(* ===== verification/ReadWrite.v ===== *)
(** * File data (fs/read_write.c, testfs_remove_inode)

    The blocks of a file are named by ten direct pointers and by the entries of
    one indirect block; [ptrs] lists them in logical order, [file_block] is the
    content of a logical block (zeros where nothing is allocated).

    The buffers the callers pass are never NULL; [cap] is the number of bytes
    a destination has. *)
From S2P Require Import Prelude Bytes Bitmap StateMonad Disk Super Inode.

#[local] Ltac Zify.zify_post_hook ::= Z.to_euclidean_division_equations.

(** Signed 64-bit addition, undefined when it overflows. *)
Definition add_s64 (a b : Z) : res Z :=
  if (- 2 ^ 63 <=? a + b) && (a + b <? 2 ^ 63) then Ret (a + b) else Fail Undef.

Section read_write.
Context `{Geometry}.

Definition NR_INDIRECT_BLOCKS : Z := BLOCK_SIZE / 4.

(** ((int * )block)[k] *)
Definition get_ptr (block : list Z) (k : Z) : Z := get_s32 (4 * k) block.
Definition set_ptr (block : list Z) (k p : Z) : list Z := splice (4 * k) (le_enc 4 p) block.

(** The end of testfs_read_block, once the physical block is known. *)
Definition read_phys (p : Z) : FS (Z * list Z) :=
  if 0 <? p then b ← on_sb (sb_read p 1); mret (p, b) else mret (p, zero).

(** The physical block number and the block; on -ENOSYS the caller's buffer is
    left alone and not used. *)
Definition testfs_read_block (a log_block_nr : Z) : FS (Z * list Z) :=
  _ ← st_assert (0 <=? log_block_nr);
  i ← get_in a;
  if log_block_nr <? NR_DIRECT_BLOCKS then
    p ← lift_res (deref (i_block_nr (din i) !! Z.to_nat log_block_nr)); read_phys p
  else
    let k := log_block_nr - NR_DIRECT_BLOCKS in
    if NR_INDIRECT_BLOCKS <=? k then mret (- ENOSYS, [])
    else if 0 <? i_indirect (din i) then
      block ← on_sb (sb_read (i_indirect (din i)) 1); read_phys (get_ptr block k)
    else read_phys 0.

(** The return value and the bytes copied to the buffer. *)
Definition testfs_read_data (a cap start size : Z) : FS (Z * list Z) :=
  let block_nr := Z.quot start BLOCK_SIZE in
  let block_ix := Z.rem start BLOCK_SIZE in
  i ← get_in a;
  last ← lift_res (add_s64 start (s64 size));
  let size := if i_size (din i) <? last then u64 (i_size (din i) - start) else size in
  if BLOCK_SIZE <? u64 (block_ix + size) then mret (- ENOSYS, [])
  else
    '(ret, block) ← testfs_read_block a (s32 block_nr);
    if ret <? 0 then mret (ret, [])
    else if (0 <=? block_ix) && (block_ix + size <=? BLOCK_SIZE) && (size <=? cap) then
      mret (s32 size, slice block_ix size block)
    else lift_res (Fail Undef).

(** testfs_allocate_block from the second allocation on. *)
Definition allocate_entry (a k : Z) (indirect : list Z) (indirect_allocated : bool) : FS Z :=
  _ ← st_assert (get_ptr indirect k =? 0);
  p ← testfs_alloc_block_for_inode a;
  i ← get_in a;
  if 0 <=? p then
    _ ← on_sb (sb_write (set_ptr indirect k p) (i_indirect (din i)) 1);
    mret p
  else if indirect_allocated then
    _ ← testfs_free_block_from_inode a (i_indirect (din i));
    _ ← upd_din a (set_i_indirect 0);
    mret p
  else mret p.

Definition testfs_allocate_block (a log_block_nr : Z) : FS (Z * list Z) :=
  _ ← st_assert (0 <=? log_block_nr);
  '(p, block) ← testfs_read_block a log_block_nr;
  if negb (p =? 0) then mret (p, block)
  else
    i ← get_in a;
    if log_block_nr <? NR_DIRECT_BLOCKS then
      x ← lift_res (deref (i_block_nr (din i) !! Z.to_nat log_block_nr));
      _ ← st_assert (x =? 0);
      p ← testfs_alloc_block_for_inode a;
      if 0 <=? p then
        _ ← upd_din a (fun d => set_i_block_nr (<[Z.to_nat log_block_nr := p]> (i_block_nr d)) d);
        mret (p, block)
      else mret (p, block)
    else
      let k := log_block_nr - NR_DIRECT_BLOCKS in
      if NR_INDIRECT_BLOCKS <=? k then mret (- ENOSYS, block)
      else if i_indirect (din i) =? 0 then
        p ← testfs_alloc_block_for_inode a;
        if p <? 0 then mret (p, block)
        else
          _ ← upd_din a (set_i_indirect p);
          p ← allocate_entry a k zero true;
          mret (p, block)
      else
        indirect ← on_sb (sb_read (i_indirect (din i)) 1);
        p ← allocate_entry a k indirect false;
        mret (p, block).

Definition testfs_write_data (a : Z) (buf : list Z) (start size : Z) : FS Z :=
  let block_nr := Z.quot start BLOCK_SIZE in
  let block_ix := Z.rem start BLOCK_SIZE in
  if BLOCK_SIZE <? u64 (block_ix + size) then mret (- ENOSYS)
  else
    '(ret, block) ← testfs_allocate_block a (s32 block_nr);
    if ret <? 0 then mret ret
    else if (0 <=? block_ix) && (block_ix + size <=? BLOCK_SIZE) && (size <=? zlen buf) then
      _ ← on_sb (sb_write (splice block_ix (slice 0 size buf) block) ret 1);
      _ ← (if 0 <? size then
             last ← lift_res (add_s64 start (s64 size));
             upd_din a (fun d => set_i_size (Z.max (i_size d) last) d)
           else mret tt);
      _ ← mark_dirty a;
      mret (s32 size)
    else lift_res (Fail Undef).

(** The loop over the direct blocks, [n] iterations left. *)
Fixpoint free_direct (n : nat) (a i : Z) : FS unit :=
  match n with
  | O => mret tt
  | S n =>
      d ← get_in a;
      p ← lift_res (deref (i_block_nr (din d) !! Z.to_nat i));
      if p =? 0 then free_direct n a (i + 1)
      else
        _ ← testfs_free_block_from_inode a p;
        _ ← upd_din a (fun d => set_i_block_nr (<[Z.to_nat i := 0]> (i_block_nr d)) d);
        free_direct n a (i + 1)
  end.

Fixpoint free_entries (n : nat) (a i : Z) (block : list Z) : FS unit :=
  match n with
  | O => mret tt
  | S n =>
      if get_ptr block i =? 0 then free_entries n a (i + 1) block
      else
        _ ← testfs_free_block_from_inode a (get_ptr block i);
        free_entries n a (i + 1) (set_ptr block i 0)
  end.

Definition testfs_free_blocks (a : Z) : FS Z :=
  d ← get_in a;
  sum ← lift_res (add_s64 (i_size (din d)) (BLOCK_SIZE - 1));
  let e_block_nr := s32 (Z.quot sum BLOCK_SIZE) in
  _ ← free_direct (Z.to_nat (Z.min e_block_nr NR_DIRECT_BLOCKS)) a 0;
  let e_block_nr := s32 (e_block_nr - NR_DIRECT_BLOCKS) in
  d ← get_in a;
  _ ← (if 0 <? i_indirect (din d) then
         _ ← st_assert (0 <? e_block_nr);
         block ← on_sb (sb_read (i_indirect (din d)) 1);
         _ ← free_entries (Z.to_nat (Z.min e_block_nr NR_INDIRECT_BLOCKS)) a 0 block;
         d ← get_in a;
         _ ← testfs_free_block_from_inode a (i_indirect (din d));
         upd_din a (set_i_indirect 0)
       else mret tt);
  let e_block_nr := s32 (e_block_nr - NR_INDIRECT_BLOCKS) in
  if 0 <? e_block_nr then mret (- ENOSYS)
  else
    _ ← upd_din a (set_i_size 0);
    _ ← mark_dirty a;
    mret 0.

(** inode.c: its return value is ignored. *)
Definition testfs_remove_inode (a : Z) : FS unit :=
  _ ← testfs_free_blocks a;
  i ← get_in a;
  _ ← st_assert (block_count (din i) =? 0);
  _ ← upd_din a (fun _ => zero_dinode);
  _ ← mark_dirty a;
  _ ← on_sb (testfs_put_inode_freemap (i_nr i));
  _ ← testfs_sync_inode a;
  testfs_put_inode a.

End read_write.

......

Provide only the count of lines in the data above that include the string "start".

9